Nadia finally looked into the room. Behind her was Pasquale.

37

Lila’s bitterness exploded again. So Pasquale, when work was over, rushed to the house of those people, amid mothers and fathers and grandmothers and aunts and happy babies, all affectionate, all well educated, all so broad-minded that they welcomed him as one of them, although he was a construction worker and still bore the dirty traces of his job?

Nadia embraced her in her emotional way. Lucky you’re here, she said, leave the child with my mother, we have to talk. Lila replied aggressively that yes, they had to talk, right away, that’s why she was there. And since she said emphatically that she had only a minute, Pasquale offered to take her home in the car. So they left the living room, the children, the grandmother, and met — also Armando, also the blond girl, whose name was Isabella — in Nadia’s room, a large room with a bed, a desk, shelves full of books, posters showing singers, films, and revolutionary struggles that Lila knew little about. There were three other young men, two whom she had never seen, and Dario, banged up from the beating he’d had, sprawled on Nadia’s bed with his shoes on the pink quilt. All three were smoking, the room was full of smoke. Lila didn’t wait, she didn’t even respond to Dario’s greeting. She said that they had got her in trouble, that their lack of consideration had put her at risk of being fired, that the pamphlet had caused an uproar, that they shouldn’t come to the gate anymore, that because of them the fascists had showed up and everyone was now angry with both the reds and the blacks. She hissed at Dario: As for you, if you don’t know how to fight stay home, you know they could kill you? Pasquale tried to interrupt her a few times, but she cut him off contemptuously, as if his mere presence in that house were a betrayal. The others instead listened in silence. Only when Lila had finished, did Armando speak. He had his mother’s delicate features, and thick black eyebrows; the violet trace of his carefully shaved beard rose to his cheekbones, and he spoke in a warm, thick voice. He introduced himself, he said that he was very happy to meet her, that he regretted he hadn’t been there when she spoke at the meeting, that, however, what she had told them they had discussed among themselves and since they had considered it an important contribution they had decided to put everything in writing. Don’t worry, he concluded calmly, we’ll support you and your comrades in every way.

Lila coughed, the smoke in the room irritated her throat.

“You should have informed me.”

“It’s true, but there wasn’t time.”

“If you really want the time you find it.”

“We are few and our initiatives are more every day.”

“What work do you do?”

“In what sense?”

“What do you do for a living?”

“I’m a doctor.”

“Like your father?”

“Yes.”

“And at this moment are you risking your job?
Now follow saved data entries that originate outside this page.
Lemma FindInsertionEntry_spec k (t : HashTable) h :
  slots_ok k t -> Z.of_nat (length (live (entries t))) < 2 ^ k ->
  exists p e, FindInsertionEntry t h = Some (Z.of_nat p) /\ entries t !! p = Some e /\ IsKey e.1 = false /\ reachable k (entries t) h p.
Proof.
  intros [Hk Hcap Hlen Hreach Hnd] Hfree.
  assert (Hslot : exists p e, entries t !! p = Some e /\ negb (IsKey e.1) = true).
  { clear -Hlen Hfree. rewrite <- Hlen in Hfree. clear Hlen. assert (Hlt : (length (live (entries t)) < length (entries t))%nat) by lia. clear Hfree.
    induction (entries t) as [|[e x] es IH]; cbn [length] in *; [lia|]. unfold live in *. cbn [flat_map] in Hlt. rewrite length_app in Hlt.
    destruct e; [by exists 0%nat, (undefined, x)|by exists 0%nat, (null, x)|]. cbn in Hlt. destruct IH as (p & e & He); [lia|]. by exists (S p), e. }
  destruct Hslot as (p & e & He & Hs).
  destruct (first_stop k (entries t) h (fun e => negb (IsKey e.1)) p e) as (n & e' & Hn & He' & Hs' & Hbefore); [lia|done|done|done|].
  apply negb_true_iff in Hs'. pose proof (insertion_loop_spec t k h n e' 0 Hk Hcap ltac:(lia) ltac:(lia) He' Hs' Hbefore) as Hloop.
  rewrite Z.sub_0_r, <- FirstProbe_probe, <- Hcap in Hloop by lia. change (0 + 1) with 1 in Hloop. unfold FindInsertionEntry. rewrite Hloop.
  pose proof (probe_bound k h n ltac:(lia)). exists (Z.to_nat (probe k h n)), e'. rewrite Z2Nat.id by lia. split; [done|]. split; [done|]. split; [done|].
  exists n. rewrite Z2Nat.id by lia. split; [done|]. split; [done|]. intros m Hm. destruct (Hbefore m Hm) as (e1 & He1 & Hs1).
  exists e1. split; [done|]. unfold is_undefined. by destruct (e1.1).
Qed.

Lemma set_entry_inside (t : HashTable) p e e' :
  entries t !! p = Some e -> set_entry (Z.of_nat p) e' t = Some (set_entries (<[p := e']> (entries t)) t).
Proof.
  intros He. unfold set_entry, entry_at. rewrite (proj2 (Z.leb_le _ _)), Nat2Z.id, He by lia. done.
Qed.

Lemma live_of_key (e : Entry) : IsKey e.1 = false -> live_of e = [].
Proof. destruct e as [[] ?]; done. Qed.

Lemma insert_slots k t p e o x :
  slots_ok k t -> entries t !! p = Some e -> IsKey e.1 = false -> reachable k (entries t) (hash_of (object_ident o)) p ->
  object_ident o ∉ idents (live (entries t)) ->
  let t' := set_entries (<[p := (object o, x)]> (entries t)) t in
  slots_ok k t' /\ live (entries t') ≡ₚ (o, x) :: live (entries t) /\ (nulls (entries t') <= nulls (entries t))%nat.
Proof.
  intros [Hk Hcap Hlen Hreach Hnd] He Hkey Hr Hnew t'. unfold t'. clear t'. cbn [entries set_entries].
  pose proof (live_insert (entries t) p e (object o, x) He) as Hlive. rewrite (live_of_key e Hkey) in Hlive. cbn [live_of app fst] in Hlive.
  pose proof (nulls_insert (entries t) p e (object o, x) He) as Hnull. unfold null_of at 2 in Hnull. cbn [fst] in Hnull.
  split; [|split; [exact Hlive|lia]]. split; cbn [entries set_entries Capacity]; [done|done|by rewrite length_insert| |].
  - apply (reaching_insert k _ p e); [done|done|done|]. by intros o' [= <-].
  - unfold idents. rewrite Hlive. cbn. by constructor.
Qed.

(** ** Rehashing *)

Lemma rehash_loop_spec k key es (t : HashTable) :
  slots_ok k t -> NoDup (idents (live es ++ live (entries t))) ->
  Z.of_nat (length (live es) + length (live (entries t))) < 2 ^ k ->
  exists t', rehash_loop key es t = Some t' /\ slots_ok k t' /\ live (entries t') ≡ₚ live es ++ live (entries t)
  /\ prefix t' = prefix t /\ (nulls (entries t') <= nulls (entries t))%nat.
Proof.
  revert t. induction es as [|[e x] es IH]; intros t Hok Hnd Hfree; cbn [rehash_loop]; [by exists t|].
  rewrite live_cons in Hnd, Hfree. rewrite live_cons. unfold live_of in *. destruct e as [| |o]; cbn [fst snd app length] in *; [by apply IH|by apply IH|].
  destruct (FindInsertionEntry_spec k t (HashForObject key o) Hok) as (p & e & -> & He & Hkey & Hr); [lia|].
  cbn [mbind option_bind]. rewrite (set_entry_inside t p e) by done. cbn [mbind option_bind]. rewrite HashForObject_ident in Hr.
  unfold idents in Hnd. cbn [fmap list_fmap] in Hnd. apply NoDup_cons in Hnd as [Hnew Hnd]. cbn [fst] in Hnew.
  destruct (insert_slots k t p e o x Hok He Hkey Hr) as (Hok' & Hlive & Hnull).
  { intros Hin. apply Hnew. rewrite fmap_app. apply elem_of_app. by right. }
  destruct (IH (set_entries (<[p := (object o, x)]> (entries t)) t) Hok') as (t' & -> & Hok2 & Hlive2 & Hpre & Hnull2).
  - unfold idents. rewrite Hlive, <- Permutation_middle. cbn [fmap list_fmap fst]. by apply NoDup_cons.
  - rewrite Hlive. cbn [length]. lia.
  - exists t'. split; [done|]. split; [done|]. split; [|split; [done|lia]]. rewrite Hlive2, Hlive. symmetry. apply Permutation_middle.
Qed.

Context (x0 : X) (p0 : P) (kPointerSize : Z) (allocates : Z -> bool).
Context (kPointerSize_ok : 4 <= kPointerSize).

Abbreviation kMaxCapacity := (kMaxCapacity kPointerSize).
Abbreviation Allocate := (Allocate x0 p0 kPointerSize allocates).
Abbreviation rehash_for := (rehash_for x0 p0 kPointerSize allocates).
Abbreviation EnsureCapacity := (EnsureCapacity x0 p0 kPointerSize allocates).
Abbreviation Shrink := (Shrink x0 p0 kPointerSize allocates).

Definition fresh (k : Z) : HashTable := MkHashTable 0 0 (2 ^ k) x0 (repeat (undefined, p0) (Z.to_nat (2 ^ k))).

Lemma live_fresh n : live (repeat (@undefined Obj, p0) n) = [].
Proof. induction n; [done|]. cbn [repeat]. rewrite live_cons. done. Qed.

Lemma nulls_fresh n : nulls (repeat (@undefined Obj, p0) n) = 0%nat.
Proof. by induction n. Qed.

Lemma fresh_ok k : 5 <= k <= 27 -> table_ok k (fresh k).
Proof.
  intros Hk. assert (0 < 2 ^ k) by (apply Z.pow_pos_nonneg; lia). unfold fresh. split; cbn [Capacity entries NumberOfElements NumberOfDeletedElements]; try done.
  - rewrite repeat_length. lia.
  - by rewrite live_fresh.
  - by rewrite nulls_fresh.
  - intros p o x Hp. apply list_elem_of_lookup_2, list_elem_of_In, repeat_spec in Hp. done.
  - rewrite live_fresh. constructor.
Qed.

(** A table with the same keys and payloads, and without deleted entries. *)
Lemma Rehash_spec k k' (t : HashTable) key :
  table_ok k t -> 5 <= k' <= 27 -> NumberOfElements t < 2 ^ k' ->
  exists t', Rehash t (fresh k') key = Some t' /\ table_ok k' t' /\ live (entries t') ≡ₚ live (entries t) /\ prefix t' = prefix t
  /\ NumberOfDeletedElements t' = 0.
Proof.
  intros [Hk Hcap Hlen Hnof Hnod Hreach Hnd] Hk' Hfit. pose proof (table_slots k' _ (fresh_ok k' Hk')) as Hfresh.
  destruct (rehash_loop_spec k' key (entries t) (set_prefix (prefix t) (fresh k'))) as (t' & E & Hok & Hlive & Hpre & Hnull).
  - by destruct Hfresh; split.
  - cbn [entries set_prefix fresh]. by rewrite live_fresh, app_nil_r.
  - cbn [entries set_prefix fresh]. rewrite live_fresh. cbn [length]. lia.
  - unfold Rehash. rewrite E. cbn [mbind option_bind]. eexists. split; [done|]. cbn [entries set_prefix fresh] in *.
    rewrite live_fresh, app_nil_r in Hlive. rewrite nulls_fresh in Hnull.
    split; [|done]. destruct Hok as [H1' H2' H3' H4' H5']. split; cbn [Capacity entries NumberOfElements NumberOfDeletedElements SetNumberOfDeletedElements SetNumberOfElements];
      [done|done|done| |lia|done|done]. by rewrite Hnof, Hlive.
Qed.

Lemma kMaxCapacity_bound : kMaxCapacity <= 2 ^ 27.
Proof.
  destruct sizes_ok as [Hp He]. unfold kMaxCapacity, FixedArray_kMaxLength, kElementsStartOffset, kElementsStartIndex, FixedArray_kHeaderSize.
  set (l := (512 * 2 ^ 20 - 2 * kPointerSize) / kPointerSize).
  assert (Hl : l <= 2 ^ 27). { apply Z.div_le_upper_bound; [lia|]. lia. }
  assert (Ho : 0 <= 2 * kPointerSize + (3 + kPrefixSize) * kPointerSize) by nia.
  apply Z.le_trans with (2 ^ 27 / kEntrySize); [apply Z.div_le_mono; lia|]. apply Z.div_le_upper_bound; [lia|]. nia.
Qed.

Lemma Allocate_spec n :
  0 <= n <= 2 ^ 29 ->
  match Allocate n with
  | Success t => exists k, 5 <= k <= 27 /\ t = fresh k /\ n * 2 <= 2 ^ k
  | RetryAfterGC => exists c, allocates c = false
  | OutOfMemoryException => kMaxCapacity < Z.max 32 (n * 4)
  end.
Proof.
  intros Hn. unfold Allocate. destruct (ComputeCapacity_spec n Hn) as (k & Hk & -> & Hle & Hmax).
  destruct (Z.ltb_spec kMaxCapacity (2 ^ k)) as [Hlt|Hge]; [lia|]. destruct (allocates (2 ^ k)) eqn:Ha; [|by exists (2 ^ k)].
  exists k. split; [|done]. pose proof kMaxCapacity_bound. split; [lia|]. apply (Z.pow_le_mono_r_iff 2); lia.
Qed.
Could you end up in the street at any moment along with your son?”

Armando shook his head unhappily and said:

“Competing for who is risking the most is wrong, Lina.”

And Pasquale:

“He’s been arrested twice and I have eight charges against me. Nobody here risks more or less than anyone else.”

“Oh, no?”

“No,” said Nadia, “we’re all in the front lines and ready to assume our responsibilities.”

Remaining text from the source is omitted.